Over the last few months, the Times News asked community leaders and homeless individuals for their thoughts on the matter. They cited drug use, mental health disorders, job loss or low wages, a dissolving family unit and mounting bills as five of the biggest factors.
Local leaders agree that drug use is one of the leading causes of homelessness. As noted by the National Coalition for the Homeless, “Addictive disorders disrupt relationships with family and friends and often cause people to lose their jobs. For people who are already struggling to pay their bills, the onset or exacerbation of an addiction may cause them to lose their housing.”
Michael Gillis, executive director of Hunger First, noted that the relationship between drug use and homelessness isn’t always one-sided. In many cases, Gillis said, homelessness can either create a drug problem or worsen an existing one.
“When you have nowhere to go and nothing going for you, a lot of times … (that’s) where the cycle begins of drugs and alcohol,” Gillis said. “When you have nothing going for you and nowhere to turn, and you stay with people that use drugs or drink a lot or whatever, you just want to party your life away.”
Mental health disorders
Will Shewey, pastor of Shades of Grace United Methodist Church, said mental health issues are also a contributing factor, one he observes on a regular basis. Serious mental illnesses can disrupt a person’s ability to perform critical tasks, such as self-care and household management, according to the National Coalition for the Homeless.
Shewey recently recounted the story of a homeless woman in the back alleyway at Shades of Grace whom he had made several attempts to help.
“She’s entirely schizophrenic, and I go out to talk to her to give her food, and she’s totally oblivious to me,” Shewey said. “But she’s talking loudly and answering herself, and this is in the backdoor of our church.”
Job loss or low wages
Morris Baker, president and CEO of Goodwill Industries of Tenneva, said his focus is on providing employment opportunities for those in need. As pointed out by the National Alliance to End Homelessness, many homeless people want to work, but they face barriers including a lack of experience and other challenges to re-entering the workforce.
But providing employment opportunities is only part of the equation. Ensuring the jobs pay well enough to sustain a comfortable living is another matter that needs to be addressed, Baker said.

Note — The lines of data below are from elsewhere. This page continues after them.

Lemma VarintAt_nonneg l v rest : VarintAt l v rest → 0 ≤ v < 2 ^ 64.
Proof. intros (ds & d & _ & _ & _ & _ & -> & Hv). pose proof (varint_value_bound (ds ++ [d])). lia. Qed.

(** The two directions in the form the proofs below use. *)
Lemma consumeVarint_sound l v n :
  Bytes l → consumeVarint l = (v, n) → 1 ≤ n → n ≤ zlen l ∧ VarintAt l v (zdrop n l).
Proof. intros Hl Heq Hn. destruct (proj1 (consumeVarint_VarintAt l v n Hl)) as [??]; [done|]. split; [lia|done]. Qed.

Lemma consumeVarint_complete l v rest :
  Bytes l → VarintAt l v rest →
  ∃ n, consumeVarint l = (v, n) ∧ 1 ≤ n ≤ zlen l ∧ rest = zdrop n l.
Proof.
  intros Hl Hv. destruct (VarintAt_suffix _ _ _ Hv) as (n & Hn & ->).
  exists n. by destruct (proj2 (consumeVarint_VarintAt l v n Hl)).
Qed.

(** ** Fields *)

Section fields.
Context {A : IngressAbi}.

(** What one parsed field does to the loop's variables. *)
Definition apply_field (s : extractState) (f : Z * wireValue) : option extractState :=
  match f with
  | (1, Varint v) =>
      if es_seenVersion s || negb (v =? u64 VerifiedIngressVersion) then None
      else Some {| es_correlation := es_correlation s; es_seenVersion := true;
                   es_seenCorrelation := es_seenCorrelation s |}
  | (2, LenDelimited b) =>
      if es_seenCorrelation s || negb (zlen b =? CorrelationBytes) then None
      else Some {| es_correlation := b; es_seenVersion := es_seenVersion s;
                   es_seenCorrelation := true |}
  | _ => Some s
  end.

Fixpoint apply_fields (s : extractState) (fs : list (Z * wireValue)) : option extractState :=
  match fs with [] => Some s | f :: fs => s ← apply_field s f; apply_fields s fs end.

Definition corr_len (s : extractState) : Prop := zlen (es_correlation s) = CorrelationBytes.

“If I’m making $8 an hour, you do the math on that. I can’t live on that,” Baker said. “But there are those that say there are jobs out there if you want to work … and I believe that there is power in work — I think that’s crucial –- but you step back and you ask, ‘Are the jobs out there?’ ”
Dissolving family unit
When a divorce occurs, one or both spouses can sometimes end up homeless, especially if a dependable source of income has been lost. HomeAid, a national nonprofit organization, points out that the cost of the divorce itself can also play a role.
Michele Wilder, homeless education coordinator for Kingsport City Schools, works with many single mothers and fathers, though she has noticed that one is more common than the other.
“I see a lot of families that there’s been a family breakup,” Wilder said, “and I’m not saying that there’s not usually a dad, but it is typically one single mother with children.”
Another factor that often goes overlooked is monthly expenses. For a new renter or homeowner, startup fees for electricity and water add up quickly, not to mention high security deposits and down payments.
And if a person gets behind on bills, a downward spiral can easily occur. Alisa Emery, coordinator of the Family Resource Center for Kingsport City Schools, provided one example.
“I had a lady that never asked for help, and she really needed help with a utility bill. We had a harsh time (last) winter where it was arctic air here, and … sometimes places aren’t really insulated and things, so her bill had gone up,” Emery said. “So she went to one of these loan places and put her car up, and so she paid her power bill and kept it on, but now she’s lost her transportation because of the high interest rates. So it can be a snowball effect.”